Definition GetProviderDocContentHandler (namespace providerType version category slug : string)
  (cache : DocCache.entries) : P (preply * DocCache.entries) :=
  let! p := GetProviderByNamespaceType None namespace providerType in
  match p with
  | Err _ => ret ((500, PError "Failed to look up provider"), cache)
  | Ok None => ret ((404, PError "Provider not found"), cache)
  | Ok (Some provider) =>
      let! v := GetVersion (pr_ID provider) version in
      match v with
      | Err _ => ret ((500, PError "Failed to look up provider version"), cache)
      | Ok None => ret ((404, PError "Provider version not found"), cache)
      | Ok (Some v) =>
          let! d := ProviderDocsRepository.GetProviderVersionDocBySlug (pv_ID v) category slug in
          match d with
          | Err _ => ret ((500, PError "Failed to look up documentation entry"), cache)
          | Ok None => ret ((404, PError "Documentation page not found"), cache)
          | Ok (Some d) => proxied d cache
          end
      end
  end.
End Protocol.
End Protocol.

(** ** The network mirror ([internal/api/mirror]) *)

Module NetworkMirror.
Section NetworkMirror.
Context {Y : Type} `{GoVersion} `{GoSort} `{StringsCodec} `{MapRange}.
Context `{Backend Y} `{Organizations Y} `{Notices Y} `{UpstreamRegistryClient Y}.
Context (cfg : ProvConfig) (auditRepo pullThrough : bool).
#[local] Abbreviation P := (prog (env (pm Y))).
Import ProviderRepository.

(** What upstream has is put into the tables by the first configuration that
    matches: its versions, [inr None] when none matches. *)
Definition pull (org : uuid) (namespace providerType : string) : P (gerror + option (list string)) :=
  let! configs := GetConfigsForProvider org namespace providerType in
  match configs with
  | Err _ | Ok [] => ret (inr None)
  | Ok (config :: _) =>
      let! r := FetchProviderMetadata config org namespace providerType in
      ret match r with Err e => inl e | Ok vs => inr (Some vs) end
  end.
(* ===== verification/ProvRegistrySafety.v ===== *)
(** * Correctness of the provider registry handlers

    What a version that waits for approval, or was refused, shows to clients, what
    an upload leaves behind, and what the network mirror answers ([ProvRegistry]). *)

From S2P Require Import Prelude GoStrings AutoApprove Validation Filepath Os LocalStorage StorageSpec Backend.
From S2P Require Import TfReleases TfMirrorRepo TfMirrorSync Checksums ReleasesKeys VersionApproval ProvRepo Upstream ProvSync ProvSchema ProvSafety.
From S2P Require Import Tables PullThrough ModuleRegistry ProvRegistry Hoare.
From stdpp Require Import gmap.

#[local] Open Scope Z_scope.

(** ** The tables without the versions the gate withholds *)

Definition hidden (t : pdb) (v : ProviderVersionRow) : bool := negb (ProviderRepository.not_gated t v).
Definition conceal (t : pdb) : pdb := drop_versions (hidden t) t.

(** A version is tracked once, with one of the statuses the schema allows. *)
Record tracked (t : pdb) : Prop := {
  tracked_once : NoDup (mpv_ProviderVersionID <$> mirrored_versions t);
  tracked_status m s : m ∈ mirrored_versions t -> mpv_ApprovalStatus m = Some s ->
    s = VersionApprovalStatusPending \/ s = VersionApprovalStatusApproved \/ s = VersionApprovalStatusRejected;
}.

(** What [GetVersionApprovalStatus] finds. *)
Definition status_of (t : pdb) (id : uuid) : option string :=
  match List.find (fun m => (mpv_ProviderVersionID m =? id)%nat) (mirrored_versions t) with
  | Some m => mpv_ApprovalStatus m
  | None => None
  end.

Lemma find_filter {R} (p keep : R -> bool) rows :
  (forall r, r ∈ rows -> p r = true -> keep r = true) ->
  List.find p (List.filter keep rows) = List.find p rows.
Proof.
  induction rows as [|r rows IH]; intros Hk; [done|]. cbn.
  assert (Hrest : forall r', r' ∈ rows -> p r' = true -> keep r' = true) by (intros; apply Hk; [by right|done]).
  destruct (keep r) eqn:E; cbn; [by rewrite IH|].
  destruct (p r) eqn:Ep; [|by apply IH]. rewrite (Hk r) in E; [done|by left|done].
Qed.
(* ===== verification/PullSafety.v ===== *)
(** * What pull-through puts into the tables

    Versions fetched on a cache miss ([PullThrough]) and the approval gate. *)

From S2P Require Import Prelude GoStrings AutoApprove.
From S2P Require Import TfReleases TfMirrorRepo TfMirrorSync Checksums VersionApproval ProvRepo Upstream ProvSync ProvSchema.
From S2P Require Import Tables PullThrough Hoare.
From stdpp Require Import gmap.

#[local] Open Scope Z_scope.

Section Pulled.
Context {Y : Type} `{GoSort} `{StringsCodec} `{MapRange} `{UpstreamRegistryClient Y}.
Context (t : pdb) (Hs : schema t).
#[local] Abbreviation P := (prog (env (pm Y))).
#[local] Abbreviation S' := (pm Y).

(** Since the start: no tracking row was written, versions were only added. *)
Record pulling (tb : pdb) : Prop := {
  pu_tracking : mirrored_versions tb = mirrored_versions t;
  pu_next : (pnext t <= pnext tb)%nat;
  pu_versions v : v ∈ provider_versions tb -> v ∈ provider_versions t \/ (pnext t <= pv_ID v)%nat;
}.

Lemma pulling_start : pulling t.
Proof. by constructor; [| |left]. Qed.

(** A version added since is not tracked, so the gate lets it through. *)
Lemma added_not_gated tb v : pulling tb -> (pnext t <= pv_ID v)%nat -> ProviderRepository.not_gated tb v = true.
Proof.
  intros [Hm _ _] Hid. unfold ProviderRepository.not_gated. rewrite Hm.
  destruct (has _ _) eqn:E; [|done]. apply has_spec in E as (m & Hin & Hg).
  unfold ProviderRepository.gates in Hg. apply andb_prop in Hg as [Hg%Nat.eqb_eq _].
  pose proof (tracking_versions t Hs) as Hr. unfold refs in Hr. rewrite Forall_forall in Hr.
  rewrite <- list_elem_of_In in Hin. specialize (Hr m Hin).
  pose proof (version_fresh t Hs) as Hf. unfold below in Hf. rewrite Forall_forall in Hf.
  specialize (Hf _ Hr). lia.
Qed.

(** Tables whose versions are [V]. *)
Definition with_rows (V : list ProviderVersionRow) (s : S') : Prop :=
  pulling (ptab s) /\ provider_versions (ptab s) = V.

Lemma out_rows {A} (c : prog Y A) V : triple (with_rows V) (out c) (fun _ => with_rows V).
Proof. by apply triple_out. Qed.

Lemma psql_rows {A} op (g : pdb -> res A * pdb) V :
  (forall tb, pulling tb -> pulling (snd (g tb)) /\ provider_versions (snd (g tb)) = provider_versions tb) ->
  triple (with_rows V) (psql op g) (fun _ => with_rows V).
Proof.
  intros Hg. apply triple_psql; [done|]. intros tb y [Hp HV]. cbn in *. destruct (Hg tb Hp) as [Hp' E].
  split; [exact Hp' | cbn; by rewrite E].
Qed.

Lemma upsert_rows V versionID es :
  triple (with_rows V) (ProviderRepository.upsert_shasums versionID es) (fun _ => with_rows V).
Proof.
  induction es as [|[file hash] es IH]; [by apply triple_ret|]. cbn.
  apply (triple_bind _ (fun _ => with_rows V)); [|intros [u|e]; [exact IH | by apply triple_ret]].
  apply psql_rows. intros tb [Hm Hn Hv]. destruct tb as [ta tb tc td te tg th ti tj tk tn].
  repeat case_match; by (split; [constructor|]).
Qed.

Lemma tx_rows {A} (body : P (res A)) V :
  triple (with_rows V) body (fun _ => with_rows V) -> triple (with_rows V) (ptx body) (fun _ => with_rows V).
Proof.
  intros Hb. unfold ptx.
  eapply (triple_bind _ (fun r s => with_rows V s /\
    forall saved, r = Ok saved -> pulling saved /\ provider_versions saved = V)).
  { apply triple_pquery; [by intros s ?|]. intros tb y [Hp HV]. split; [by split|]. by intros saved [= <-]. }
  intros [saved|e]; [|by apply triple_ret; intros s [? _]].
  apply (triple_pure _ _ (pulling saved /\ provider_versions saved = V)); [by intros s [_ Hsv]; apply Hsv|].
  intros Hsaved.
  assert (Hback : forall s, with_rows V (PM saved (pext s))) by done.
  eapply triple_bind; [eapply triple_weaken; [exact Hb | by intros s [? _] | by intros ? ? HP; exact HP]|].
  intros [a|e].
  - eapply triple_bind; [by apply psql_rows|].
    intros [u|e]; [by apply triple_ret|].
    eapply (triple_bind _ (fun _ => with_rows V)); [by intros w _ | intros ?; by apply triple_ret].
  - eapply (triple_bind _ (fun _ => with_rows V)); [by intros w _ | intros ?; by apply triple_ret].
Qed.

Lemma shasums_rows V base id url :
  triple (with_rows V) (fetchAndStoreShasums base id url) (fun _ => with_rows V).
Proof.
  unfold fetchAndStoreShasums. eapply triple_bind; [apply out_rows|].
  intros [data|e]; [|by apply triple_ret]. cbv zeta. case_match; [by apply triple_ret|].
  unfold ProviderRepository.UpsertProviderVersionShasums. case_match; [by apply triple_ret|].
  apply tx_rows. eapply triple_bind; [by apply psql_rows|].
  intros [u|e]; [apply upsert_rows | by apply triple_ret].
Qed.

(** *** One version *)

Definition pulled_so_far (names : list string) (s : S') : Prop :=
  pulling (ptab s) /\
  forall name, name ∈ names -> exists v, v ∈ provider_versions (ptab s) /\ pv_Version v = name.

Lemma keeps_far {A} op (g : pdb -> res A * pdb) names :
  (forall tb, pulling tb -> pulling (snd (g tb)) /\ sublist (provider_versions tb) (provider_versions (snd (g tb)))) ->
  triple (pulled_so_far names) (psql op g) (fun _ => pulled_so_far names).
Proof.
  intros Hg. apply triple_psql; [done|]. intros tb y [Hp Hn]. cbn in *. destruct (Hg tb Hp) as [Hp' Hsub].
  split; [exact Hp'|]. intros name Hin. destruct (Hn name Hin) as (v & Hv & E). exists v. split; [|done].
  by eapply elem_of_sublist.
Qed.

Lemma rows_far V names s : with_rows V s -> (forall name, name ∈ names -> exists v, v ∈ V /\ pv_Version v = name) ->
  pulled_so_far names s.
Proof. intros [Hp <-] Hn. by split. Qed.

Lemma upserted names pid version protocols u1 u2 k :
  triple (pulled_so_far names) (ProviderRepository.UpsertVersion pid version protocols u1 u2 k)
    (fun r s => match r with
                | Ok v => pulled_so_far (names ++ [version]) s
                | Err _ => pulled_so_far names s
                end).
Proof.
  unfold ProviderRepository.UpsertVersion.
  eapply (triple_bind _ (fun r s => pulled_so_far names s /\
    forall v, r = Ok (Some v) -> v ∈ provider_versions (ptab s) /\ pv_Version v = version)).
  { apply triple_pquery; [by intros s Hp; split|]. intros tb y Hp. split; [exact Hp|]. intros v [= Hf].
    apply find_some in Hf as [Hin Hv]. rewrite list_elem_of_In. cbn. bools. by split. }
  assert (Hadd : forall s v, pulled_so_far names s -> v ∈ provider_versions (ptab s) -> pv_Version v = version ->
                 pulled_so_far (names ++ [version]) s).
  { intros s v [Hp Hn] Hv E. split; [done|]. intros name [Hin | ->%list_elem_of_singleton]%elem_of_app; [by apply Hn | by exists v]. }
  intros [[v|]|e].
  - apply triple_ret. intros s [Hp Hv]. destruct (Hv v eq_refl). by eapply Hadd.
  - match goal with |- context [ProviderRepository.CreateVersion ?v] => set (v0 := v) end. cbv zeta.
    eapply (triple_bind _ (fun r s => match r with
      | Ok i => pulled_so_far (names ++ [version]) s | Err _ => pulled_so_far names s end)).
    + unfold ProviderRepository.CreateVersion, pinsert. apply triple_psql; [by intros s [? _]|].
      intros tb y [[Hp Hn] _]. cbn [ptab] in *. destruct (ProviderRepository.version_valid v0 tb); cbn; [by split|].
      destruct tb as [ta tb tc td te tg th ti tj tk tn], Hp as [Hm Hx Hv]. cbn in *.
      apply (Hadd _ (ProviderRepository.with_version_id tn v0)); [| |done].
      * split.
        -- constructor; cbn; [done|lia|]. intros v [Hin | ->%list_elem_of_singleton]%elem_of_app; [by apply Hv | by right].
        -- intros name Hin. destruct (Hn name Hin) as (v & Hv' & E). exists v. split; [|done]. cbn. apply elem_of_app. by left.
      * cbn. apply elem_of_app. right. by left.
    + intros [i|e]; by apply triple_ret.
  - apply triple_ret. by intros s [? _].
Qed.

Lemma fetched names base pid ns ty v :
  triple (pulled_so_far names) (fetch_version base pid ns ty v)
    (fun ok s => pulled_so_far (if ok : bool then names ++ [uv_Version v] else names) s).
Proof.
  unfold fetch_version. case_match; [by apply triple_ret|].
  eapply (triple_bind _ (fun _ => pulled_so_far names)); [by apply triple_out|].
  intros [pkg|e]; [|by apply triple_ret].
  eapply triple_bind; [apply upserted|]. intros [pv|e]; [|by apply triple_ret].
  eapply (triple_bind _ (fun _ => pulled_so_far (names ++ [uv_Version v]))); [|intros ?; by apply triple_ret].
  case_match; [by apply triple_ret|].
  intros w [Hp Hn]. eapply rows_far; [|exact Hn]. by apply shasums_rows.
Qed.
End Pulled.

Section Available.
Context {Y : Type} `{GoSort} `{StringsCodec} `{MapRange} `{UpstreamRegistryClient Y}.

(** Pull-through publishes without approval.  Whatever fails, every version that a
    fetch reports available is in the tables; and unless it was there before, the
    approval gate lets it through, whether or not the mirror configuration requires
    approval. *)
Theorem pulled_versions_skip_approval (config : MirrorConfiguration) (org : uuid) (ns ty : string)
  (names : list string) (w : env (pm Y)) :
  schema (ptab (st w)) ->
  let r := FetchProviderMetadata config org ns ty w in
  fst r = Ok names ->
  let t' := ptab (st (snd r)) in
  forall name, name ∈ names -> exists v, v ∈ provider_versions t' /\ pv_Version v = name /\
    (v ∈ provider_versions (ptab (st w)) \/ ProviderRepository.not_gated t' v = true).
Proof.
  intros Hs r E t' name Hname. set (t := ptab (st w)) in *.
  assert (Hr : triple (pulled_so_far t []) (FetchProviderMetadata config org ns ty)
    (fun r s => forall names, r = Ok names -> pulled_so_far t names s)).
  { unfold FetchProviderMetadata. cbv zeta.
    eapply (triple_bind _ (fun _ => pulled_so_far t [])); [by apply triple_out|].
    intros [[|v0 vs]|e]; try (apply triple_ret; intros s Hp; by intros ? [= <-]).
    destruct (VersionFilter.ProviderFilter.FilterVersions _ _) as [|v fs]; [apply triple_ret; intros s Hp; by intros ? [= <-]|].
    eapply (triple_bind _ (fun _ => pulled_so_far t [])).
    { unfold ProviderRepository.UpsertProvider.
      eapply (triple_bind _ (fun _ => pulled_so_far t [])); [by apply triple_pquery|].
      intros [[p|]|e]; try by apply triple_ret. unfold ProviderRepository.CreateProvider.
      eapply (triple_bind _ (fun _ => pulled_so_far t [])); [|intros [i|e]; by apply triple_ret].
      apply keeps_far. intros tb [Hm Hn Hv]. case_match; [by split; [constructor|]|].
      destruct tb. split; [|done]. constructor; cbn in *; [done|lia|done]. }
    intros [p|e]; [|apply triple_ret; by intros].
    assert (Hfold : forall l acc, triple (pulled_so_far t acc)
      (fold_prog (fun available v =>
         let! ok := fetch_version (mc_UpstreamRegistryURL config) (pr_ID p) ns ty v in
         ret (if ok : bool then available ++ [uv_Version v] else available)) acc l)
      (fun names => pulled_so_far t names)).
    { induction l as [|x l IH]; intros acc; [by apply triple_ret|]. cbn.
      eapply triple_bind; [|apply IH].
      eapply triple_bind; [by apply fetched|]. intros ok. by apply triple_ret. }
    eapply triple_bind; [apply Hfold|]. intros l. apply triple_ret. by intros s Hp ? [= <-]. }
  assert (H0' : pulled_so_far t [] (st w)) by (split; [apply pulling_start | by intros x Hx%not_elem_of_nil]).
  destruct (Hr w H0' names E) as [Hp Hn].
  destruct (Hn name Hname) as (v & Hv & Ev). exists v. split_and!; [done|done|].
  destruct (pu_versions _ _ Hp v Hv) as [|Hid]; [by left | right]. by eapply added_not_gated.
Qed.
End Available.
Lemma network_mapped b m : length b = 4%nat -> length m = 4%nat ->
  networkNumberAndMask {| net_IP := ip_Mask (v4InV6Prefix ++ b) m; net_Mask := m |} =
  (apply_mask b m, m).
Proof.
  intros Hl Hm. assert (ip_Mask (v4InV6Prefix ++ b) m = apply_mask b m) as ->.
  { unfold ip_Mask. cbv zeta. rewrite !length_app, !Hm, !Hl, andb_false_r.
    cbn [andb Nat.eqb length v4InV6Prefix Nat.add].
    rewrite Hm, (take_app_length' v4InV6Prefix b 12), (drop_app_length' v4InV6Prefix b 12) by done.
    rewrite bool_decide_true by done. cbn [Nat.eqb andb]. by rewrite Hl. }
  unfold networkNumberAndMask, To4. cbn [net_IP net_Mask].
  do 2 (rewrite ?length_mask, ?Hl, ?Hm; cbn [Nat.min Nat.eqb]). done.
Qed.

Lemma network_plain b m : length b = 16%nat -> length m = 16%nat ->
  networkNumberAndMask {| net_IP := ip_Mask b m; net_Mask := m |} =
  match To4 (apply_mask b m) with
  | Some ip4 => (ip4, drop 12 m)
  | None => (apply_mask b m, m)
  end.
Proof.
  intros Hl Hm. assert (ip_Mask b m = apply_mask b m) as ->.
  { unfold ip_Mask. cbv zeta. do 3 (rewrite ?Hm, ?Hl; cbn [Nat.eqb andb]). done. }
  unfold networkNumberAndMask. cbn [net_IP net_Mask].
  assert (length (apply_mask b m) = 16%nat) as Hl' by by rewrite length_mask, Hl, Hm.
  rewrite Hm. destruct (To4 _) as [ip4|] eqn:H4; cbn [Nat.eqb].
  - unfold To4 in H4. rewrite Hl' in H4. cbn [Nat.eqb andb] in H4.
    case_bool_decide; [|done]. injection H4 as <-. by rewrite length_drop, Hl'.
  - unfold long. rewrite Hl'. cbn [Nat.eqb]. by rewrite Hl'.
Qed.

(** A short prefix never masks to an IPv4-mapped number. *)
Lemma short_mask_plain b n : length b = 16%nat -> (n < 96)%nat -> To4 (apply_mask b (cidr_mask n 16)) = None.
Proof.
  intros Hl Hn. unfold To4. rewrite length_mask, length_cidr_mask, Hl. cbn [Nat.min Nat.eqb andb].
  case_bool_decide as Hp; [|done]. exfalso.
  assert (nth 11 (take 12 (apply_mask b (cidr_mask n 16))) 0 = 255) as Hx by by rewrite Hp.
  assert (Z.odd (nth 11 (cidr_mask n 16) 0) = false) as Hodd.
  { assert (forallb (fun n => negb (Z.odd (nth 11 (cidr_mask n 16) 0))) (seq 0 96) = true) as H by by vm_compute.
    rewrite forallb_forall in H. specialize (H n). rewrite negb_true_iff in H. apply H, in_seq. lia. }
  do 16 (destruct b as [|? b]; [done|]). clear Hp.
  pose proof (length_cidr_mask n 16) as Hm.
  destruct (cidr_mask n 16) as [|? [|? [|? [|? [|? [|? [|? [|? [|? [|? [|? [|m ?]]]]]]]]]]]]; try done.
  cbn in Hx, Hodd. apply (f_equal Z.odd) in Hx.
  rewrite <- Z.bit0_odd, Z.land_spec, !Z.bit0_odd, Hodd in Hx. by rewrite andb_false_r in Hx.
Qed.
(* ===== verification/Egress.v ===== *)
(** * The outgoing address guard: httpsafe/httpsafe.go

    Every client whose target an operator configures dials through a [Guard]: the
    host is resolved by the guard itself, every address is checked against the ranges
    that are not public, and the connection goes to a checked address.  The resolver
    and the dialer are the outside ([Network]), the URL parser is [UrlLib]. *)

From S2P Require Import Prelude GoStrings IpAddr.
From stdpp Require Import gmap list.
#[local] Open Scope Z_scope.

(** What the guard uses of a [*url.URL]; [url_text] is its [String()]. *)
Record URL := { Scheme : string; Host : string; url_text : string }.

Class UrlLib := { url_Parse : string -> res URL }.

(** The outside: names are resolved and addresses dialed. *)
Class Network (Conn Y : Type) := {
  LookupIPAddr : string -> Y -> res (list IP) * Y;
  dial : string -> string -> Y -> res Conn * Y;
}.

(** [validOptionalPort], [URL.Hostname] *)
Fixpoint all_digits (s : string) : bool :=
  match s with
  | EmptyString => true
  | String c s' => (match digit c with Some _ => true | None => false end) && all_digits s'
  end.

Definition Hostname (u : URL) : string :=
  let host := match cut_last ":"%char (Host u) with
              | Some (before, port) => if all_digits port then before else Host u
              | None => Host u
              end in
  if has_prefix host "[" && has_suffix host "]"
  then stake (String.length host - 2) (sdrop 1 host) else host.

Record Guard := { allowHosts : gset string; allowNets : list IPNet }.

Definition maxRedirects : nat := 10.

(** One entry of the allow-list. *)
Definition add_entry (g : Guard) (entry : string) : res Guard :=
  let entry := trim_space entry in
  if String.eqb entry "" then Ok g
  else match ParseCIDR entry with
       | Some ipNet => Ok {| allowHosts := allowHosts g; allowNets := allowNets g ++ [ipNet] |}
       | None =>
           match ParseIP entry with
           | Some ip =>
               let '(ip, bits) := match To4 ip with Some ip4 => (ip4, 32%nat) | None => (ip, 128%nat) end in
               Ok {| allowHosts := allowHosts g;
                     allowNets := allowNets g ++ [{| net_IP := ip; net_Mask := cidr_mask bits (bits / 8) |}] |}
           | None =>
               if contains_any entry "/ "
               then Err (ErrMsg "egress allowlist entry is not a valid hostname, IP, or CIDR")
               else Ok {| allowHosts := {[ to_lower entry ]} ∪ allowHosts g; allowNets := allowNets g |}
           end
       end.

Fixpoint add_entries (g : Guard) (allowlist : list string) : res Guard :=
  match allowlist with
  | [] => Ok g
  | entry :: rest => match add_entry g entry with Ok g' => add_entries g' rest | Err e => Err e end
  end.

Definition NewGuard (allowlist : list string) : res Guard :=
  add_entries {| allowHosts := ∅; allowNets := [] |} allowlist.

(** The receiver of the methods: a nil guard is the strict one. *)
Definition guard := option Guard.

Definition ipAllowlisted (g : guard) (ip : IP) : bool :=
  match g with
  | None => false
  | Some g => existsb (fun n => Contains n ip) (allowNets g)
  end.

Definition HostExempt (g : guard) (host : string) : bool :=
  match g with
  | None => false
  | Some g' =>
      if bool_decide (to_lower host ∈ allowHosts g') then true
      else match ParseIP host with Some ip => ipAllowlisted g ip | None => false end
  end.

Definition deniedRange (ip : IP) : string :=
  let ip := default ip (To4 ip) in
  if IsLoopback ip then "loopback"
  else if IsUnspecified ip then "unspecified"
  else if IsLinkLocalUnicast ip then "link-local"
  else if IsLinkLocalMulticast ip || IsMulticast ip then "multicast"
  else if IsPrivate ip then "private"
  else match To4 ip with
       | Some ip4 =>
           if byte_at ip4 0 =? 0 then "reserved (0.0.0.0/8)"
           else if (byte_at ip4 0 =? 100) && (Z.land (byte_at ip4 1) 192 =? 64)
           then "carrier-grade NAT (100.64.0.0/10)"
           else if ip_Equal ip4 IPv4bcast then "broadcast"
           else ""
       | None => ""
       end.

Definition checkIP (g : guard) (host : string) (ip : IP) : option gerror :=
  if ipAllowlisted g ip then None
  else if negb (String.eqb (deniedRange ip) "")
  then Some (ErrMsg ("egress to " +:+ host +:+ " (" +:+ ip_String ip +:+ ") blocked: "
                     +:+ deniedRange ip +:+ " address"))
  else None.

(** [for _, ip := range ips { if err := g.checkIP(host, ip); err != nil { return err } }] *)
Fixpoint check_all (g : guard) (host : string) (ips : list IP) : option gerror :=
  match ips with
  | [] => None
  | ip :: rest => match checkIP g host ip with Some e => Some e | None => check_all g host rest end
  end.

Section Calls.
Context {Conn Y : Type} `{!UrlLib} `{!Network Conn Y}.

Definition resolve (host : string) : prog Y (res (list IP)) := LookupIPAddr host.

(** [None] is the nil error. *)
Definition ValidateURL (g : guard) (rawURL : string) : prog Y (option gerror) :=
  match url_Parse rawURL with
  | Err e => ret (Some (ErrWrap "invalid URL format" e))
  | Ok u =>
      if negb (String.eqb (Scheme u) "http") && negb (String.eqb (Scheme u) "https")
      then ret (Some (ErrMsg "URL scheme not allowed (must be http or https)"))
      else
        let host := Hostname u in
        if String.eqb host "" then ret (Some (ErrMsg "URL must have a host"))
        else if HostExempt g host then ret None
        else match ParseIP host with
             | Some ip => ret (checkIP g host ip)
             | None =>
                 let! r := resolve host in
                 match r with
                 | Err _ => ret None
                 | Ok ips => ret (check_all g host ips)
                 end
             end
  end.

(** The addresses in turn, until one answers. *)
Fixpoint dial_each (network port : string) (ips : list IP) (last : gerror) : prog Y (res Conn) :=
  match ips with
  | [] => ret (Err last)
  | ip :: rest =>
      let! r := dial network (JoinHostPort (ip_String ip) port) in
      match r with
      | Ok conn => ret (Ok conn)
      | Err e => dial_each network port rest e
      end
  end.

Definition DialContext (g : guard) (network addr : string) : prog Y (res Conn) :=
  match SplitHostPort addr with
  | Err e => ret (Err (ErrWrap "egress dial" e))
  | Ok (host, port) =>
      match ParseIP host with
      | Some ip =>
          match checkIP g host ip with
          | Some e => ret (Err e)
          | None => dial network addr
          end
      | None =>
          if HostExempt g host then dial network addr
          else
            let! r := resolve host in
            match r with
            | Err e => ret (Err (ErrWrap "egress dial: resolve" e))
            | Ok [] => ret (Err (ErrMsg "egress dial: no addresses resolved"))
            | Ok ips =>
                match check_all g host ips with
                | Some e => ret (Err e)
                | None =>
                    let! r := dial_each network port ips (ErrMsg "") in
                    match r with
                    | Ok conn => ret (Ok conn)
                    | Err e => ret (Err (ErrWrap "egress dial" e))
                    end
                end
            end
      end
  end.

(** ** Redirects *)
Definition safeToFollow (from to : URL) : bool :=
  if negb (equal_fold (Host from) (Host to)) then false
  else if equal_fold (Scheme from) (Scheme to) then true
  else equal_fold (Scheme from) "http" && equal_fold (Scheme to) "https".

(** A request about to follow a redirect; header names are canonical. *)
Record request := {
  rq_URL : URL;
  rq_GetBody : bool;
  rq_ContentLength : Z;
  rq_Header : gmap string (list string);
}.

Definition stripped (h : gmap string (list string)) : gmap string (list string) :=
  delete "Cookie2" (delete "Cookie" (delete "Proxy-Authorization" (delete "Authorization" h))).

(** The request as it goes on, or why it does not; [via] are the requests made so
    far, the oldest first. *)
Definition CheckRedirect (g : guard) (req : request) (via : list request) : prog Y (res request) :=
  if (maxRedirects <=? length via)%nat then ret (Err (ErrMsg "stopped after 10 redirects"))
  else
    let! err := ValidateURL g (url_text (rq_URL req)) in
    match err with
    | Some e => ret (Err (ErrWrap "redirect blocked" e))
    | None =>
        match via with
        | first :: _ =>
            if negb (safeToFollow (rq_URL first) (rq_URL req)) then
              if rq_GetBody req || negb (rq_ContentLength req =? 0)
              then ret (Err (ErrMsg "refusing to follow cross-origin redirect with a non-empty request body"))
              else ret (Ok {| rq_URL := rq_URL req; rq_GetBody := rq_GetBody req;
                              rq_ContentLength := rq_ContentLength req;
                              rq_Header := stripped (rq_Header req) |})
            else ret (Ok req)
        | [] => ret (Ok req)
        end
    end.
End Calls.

--*--

*YOUR GOAL*: Without changing anything, quote the lines from the top of the data to the line that contains "match p with", including that line.

*ANSWER SECTION*:
Definition GetProviderDocContentHandler (namespace providerType version category slug : string)
  (cache : DocCache.entries) : P (preply * DocCache.entries) :=
  let! p := GetProviderByNamespaceType None namespace providerType in
  match p with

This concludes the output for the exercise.